Ground state energy in terms of partition function

Question

I've read that considering a quantum system with Hamiltonian $H$ and propagator

$$K(x,t;x',t')=\langle x|U(t,t')|x'\rangle$$

if we define

$$Z=\int d^3x' K(x',-i\hbar\beta;x',0)$$

then the fundamental state energy can be derived from $Z$ as

$$E=\lim_{\beta\to \infty}-\dfrac{1}{Z}\dfrac{\partial Z}{\partial \beta}$$

I've tried to show this in the following way: if we use time-independent $H$ we can write $U(t,t')=e^{-iH(t-t')/\hbar}$. Thus we have by the definitions

$$Z=\int d^3 x' \langle x'|e^{-\beta H}|x'\rangle,$$

thus if $|\varphi_n\rangle$ are the eigenstates of $H$ with eigenvalues $E_n$ we have

$$Z=\int d^3 x'\langle x'|e^{-\beta H}|x'\rangle=\sum_{n} \int d^3 x'\langle x'|\varphi_n\rangle \langle \varphi_n | e^{-\beta H}|x'\rangle=\sum_n \int d^3 x' e^{-\beta E_n}|\langle x'|\varphi_n\rangle|^2$$

in other words, assuming the basis of $H$ to be normalized

$$Z=\sum_n e^{-\beta E_n}$$

thus we can find

$$\dfrac{\partial Z}{\partial \beta}=-\sum_n E_n e^{-\beta E_n}$$

That is all fine, but how from this we can conclude that the ground state energy is that limit? It should be the smalest energy, but then what? I'm really not getting it.

Answer 1

It might well not be evident you are all but overthinking it. The seat-of-the-pants argument is $$ K(x,t;x',0)= \langle x|e^{-itH/\hbar}|x'\rangle= \sum_a \langle x|e^{-itH/\hbar}| a\rangle \langle a|x'\rangle = \sum_a \langle x| a\rangle e^{-itE_a/\hbar} \langle a|x'\rangle, $$ where a complete set of eigenstates labelled by a has been inserted as a resolution of the identity. Normalize the eigenvalues to be non-negative, and denote that of the unique ground state by $E_0$.

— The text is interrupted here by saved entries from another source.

Lemma rotated_err ks instance spec keyID t e : rotated ks instance spec keyID t t (Err e).
Proof. by intros [?|?]. Qed.
Lemma rotated_slot ks instance spec keyID t p e : rotated ks instance spec keyID t (add_slot p t) (Err e).
Proof. intros [(key & Hh & Hk)|?]; [|done]. exists key. split; [by destruct ks|]. simpl. set_solver. Qed.
Lemma rotated_to ks instance spec keyID t t' p r :
  held t' ks instance spec keyID = Some p → p ∈ st_slots t' → rotated ks instance spec keyID t t' r.
Proof. intros Hh Hp _. by exists p. Qed.

(** After the new slot was added: the entry is replaced, or stays on a failure. *)
Lemma secrets_rotated c instance spec keyID sec apply s :
  adds_slot apply →
  wp (secrets_rotate c instance spec sec apply) (λ s' r,
    rotated secretsMetadataKeyService instance spec keyID (view s) (view s') r) s.
Proof.
  intros Ha. unfold secrets_rotate. wp_step. wp_use wp_master. intros s1 [kek|e] [Hv1 Hkek]; rewrite <-?Hv1; [|apply rotated_err].
  rewrite (Hkek kek eq_refl). apply (wp_conn _ _ _ _ (rotated _ _ _ _ (view s1))); [intros; apply rotated_err|].
  intros c' s2 Hv2. wp_step. wp_use wp_fresh. intros s3 [p|e] [Hv3 _]; [|rewrite Hv3, Hv2; apply rotated_err].
  wp_step. wp_use wp_wrap. intros s4 [w|e] [Hv4 Hw]; [|rewrite Hv4, Hv3, Hv2; apply rotated_err].
  destruct (Hw w eq_refl) as [Hun _]. wp_step. wp_use Ha. rewrite Hv4, Hv3, Hv2.
  intros s5 [[]|e] [Hv5|[Hv5 Hf]]; try done; rewrite ?Hv5; [|apply rotated_slot|apply rotated_err].
  wp_use MetaSet_law. intros s6 r [Hv6|[Hv6 Hf]]; rewrite Hv6, Hv5.
  - apply (rotated_to _ _ _ _ _ _ p); [|simpl; set_solver]. simpl. by rewrite get_set_meta, Hun.
  - destruct r; [done|]. apply rotated_slot.
Qed.
Lemma aws_rotated a c instance spec keyID sec apply s :
  AwsServer marshal a kms_plain → adds_slot apply →
  wp (aws_rotateKey marshal a c instance spec sec apply) (λ s' r,
    rotated (AwsKMS a) instance spec keyID (view s) (view s') r) s.
Proof.
  intros HA Ha. unfold aws_rotateKey. apply (wp_conn _ _ _ _ (rotated _ _ _ _ (view s))); [intros; apply rotated_err|].
  intros c' s2 Hv2. wp_step. wp_use (wp_generate a HA). intros s3 [pb|e] [Hv3 Hpb]; [|rewrite Hv3, Hv2; apply rotated_err].
  destruct (Hpb pb eq_refl) as [Hpl _]. wp_step. wp_use Ha. rewrite Hv3, Hv2.
  intros s5 [[]|e] [Hv5|[Hv5 Hf]]; try done; rewrite ?Hv5; [|apply rotated_slot|apply rotated_err].
  wp_use MetaSet_law. intros s6 r [Hv6|[Hv6 Hf]]; rewrite Hv6, Hv5.
  - apply (rotated_to _ _ _ _ _ _ (hex_string pb.1)); [|simpl; set_solver]. simpl. by rewrite get_set_meta, Hpl.
  - destruct r; [done|]. apply rotated_slot.
Qed.
Lemma wp_store_rotate co ks instance spec keyID write apply s :
  (∀ t, held t ks instance spec keyID = get_kv t (slot ks instance spec)) →
  writes_store co write → adds_slot apply →
  wp (pass ← randomPassphrase; apply pass;; write (slot ks instance spec) pass) (λ s' r,
    rotated ks instance spec keyID (view s) (view s') r) s.
Proof.
  intros Hh Hw Ha. wp_step. wp_use wp_fresh. intros s3 [p|e] [Hv3 Hp]; [|rewrite Hv3; apply rotated_err].
  destruct (Hp p eq_refl) as [Ht Hne]. wp_step. wp_use Ha. rewrite Hv3.
  intros s5 [[]|e] [Hv5|[Hv5 Hf]]; try done; rewrite ?Hv5; [|apply rotated_slot|apply rotated_err].
  wp_use (Hw (slot ks instance spec) p s5 Ht Hne). intros s6 r [[Hv6 _]|[Hv6 Hf]]; rewrite Hv6, Hv5.
  - apply (rotated_to _ _ _ _ _ _ p); [|simpl; set_solver]. rewrite Hh. by apply get_set_kv.
  - destruct r; [done|]. apply rotated_slot.
Qed.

Since $$ Z=\int d^3 x ~ \sum_a \langle a|x\rangle\langle x|a\rangle ~ e^{-\beta E_a}, $$ it is evident that this partition function for large real positive β is dominated by the largest exponential, that with the smallest unique eigenvalue $E_0$ in the exponent, so $$ -\frac{1}{Z} \frac{\partial Z}{\partial \beta} =\frac{\sum_a E_a e^{-\beta E_a}}{Z} =\langle E \rangle $$ is dominated by $E_0$.

The ensemble average for the energy $\langle E\rangle$ at low temperature is dominated by the ground state.

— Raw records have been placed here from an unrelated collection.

Definition usedBytes (conn : list string) (spec : string) : hop Z :=
  catch (run "rbd" (conn ++ ["du"; spec; "--format"; "json"])) (λ r, mret (
    match r with
    | Err _ => -1
    | Ok out =>
        match unmarshal (A := du_report) out with
        | None => -1
        | Some du =>
            match the du.1, the du.2 with
            | Some n, _ => n
            | None, [i] => default (-1)%Z (the i)
            | None, _ => -1
            end
        end
    end)%Z).
Definition ReclaimSpace (req : ReclaimSpaceRequest) : op ReclaimSpaceResponse :=
  let v := ReclaimSpaceRequest_Volume req in
  on_cluster (VolumeRef_Instance v) (ReclaimSpaceRequest_Secrets req) (λ _ conn, on_host (
    image_exists conn (spec_of v);;
    pre ← usedBytes conn (spec_of v);
    run_or "ceph-rbd: sparsify %s: %w" "rbd" (conn ++ ["sparsify"; spec_of v]);;
    post ← usedBytes conn (spec_of v);
    mret (mkReclaimSpaceResponse pre post))).

(** ** Deleting *)
Fixpoint flatten_all (instance : string) (secrets : strmap) (kids : list (image_fields "pool_namespace" * one "trash" bool)) : op unit :=
  match kids with
  | [] => mret tt
  | (f, trash) :: kids =>
      (if bool_decide (the f.2 = "") || the trash then mret tt
       else backgroundFlatten instance secrets (fields_spec f) false);;
      flatten_all instance secrets kids
  end.
Definition flattenChildren (conn : list string) (instance : string) (secrets : strmap) (spec : string) : op unit :=
  catch (on_host (run "rbd" (conn ++ ["children"; "--all"; spec; "--format"; "json"]))) (λ r,
    match r with
    | Err _ => mret tt
    | Ok out => match unmarshal out with
                | Some kids => flatten_all instance secrets kids
                | None => mret tt
                end
    end).
(** The stored key goes first, and only when no snapshot needs it. *)
Definition delete_key (conn : list string) (v : VolumeRef) : hop unit :=
  kmsID ← imageMetaGetChecked conn (spec_of v) imgMetaKMSID;
  if bool_decide (kmsID = "") then mret tt
  else
    snaps ← listSnaps conn (spec_of v);
    guard_ (bool_decide (snaps = []))
      (errorf "ceph-rbd: rm %s: image has %d snapshot(s) - not removing (delete its VolumeSnapshots first)");;
    DeleteKey (registry cfg) (Some conn) (VolumeRef_Instance v) kmsID (spec_of v).
Definition remove_image (conn : list string) (secrets : strmap) (v : VolumeRef) : op unit :=
  catch (on_host (run "rbd" (conn ++ ["rm"; spec_of v]))) (λ r,
    match r with
    | Ok _ => mret tt
    | Err e =>
        if isNotFound e then mret tt
        else
          (if errContains e ["linked"; "clones"]
           then flattenChildren conn (VolumeRef_Instance v) secrets (spec_of v) else mret tt);;
          fail (errorf "ceph-rbd: rm %s: %w")
    end).
Definition DeleteVolume (req : DeleteVolumeRequest) : op unit :=
  let v := DeleteVolumeRequest_Volume req in
  on_cluster (VolumeRef_Instance v) (DeleteVolumeRequest_Secrets req) (λ _ conn,
    static ← on_host (imageMetaGetChecked conn (spec_of v) imgMetaStatic);
    if bool_decide (static = "true") then mret tt
    else
      on_host (delete_key conn v);;
      remove_image conn (DeleteVolumeRequest_Secrets req) v).

Definition ExpandVolume (req : ExpandVolumeRequest) : op ExpandVolumeResponse :=
  let v := ExpandVolumeRequest_Volume req in
  on_cluster (VolumeRef_Instance v) (ExpandVolumeRequest_Secrets req) (λ _ conn, on_host (
    let sizeMiB := bytesToMiB (ExpandVolumeRequest_NewSizeBytes req) in
    resizeImage conn (spec_of v) sizeMiB;;
    mret (mkExpandVolumeResponse (wrap64 (sizeMiB * mib)) true))).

This principle is used routinely in lattice gauge theory to estimate masses in the low-lying spectrum of QCD, and notably the pion's and its dependence on quark masses, crucial for firming up the accepted picture of chiral symmetry breaking.

Answer 2

Starting from $$Z=\sum_n e^{-\beta E_n} ,$$ one gets $$ -\frac{1}{Z}\frac{\partial Z}{\partial \beta}=\frac{\sum_n E_n e^{-\beta E_n}}{\sum_m e^{-\beta E_m}},\\ =\frac{\sum_n E_n e^{-\beta (E_n-E_0)}}{\sum_m e^{-\beta (E_m-E_0)}},\\ =\frac{E_0}{1+\sum_{m>0} e^{-\beta (E_m-E_0)}}+\frac{\sum_{n>0} E_n e^{-\beta (E_n-E_0)}}{1+\sum_{m>0} e^{-\beta (E_m-E_0)}}.$$ Thus, in the limit $\beta\to\infty$, the denominator converges to 1, while the second term is exponentially suppressed and we obtain the thought for formula.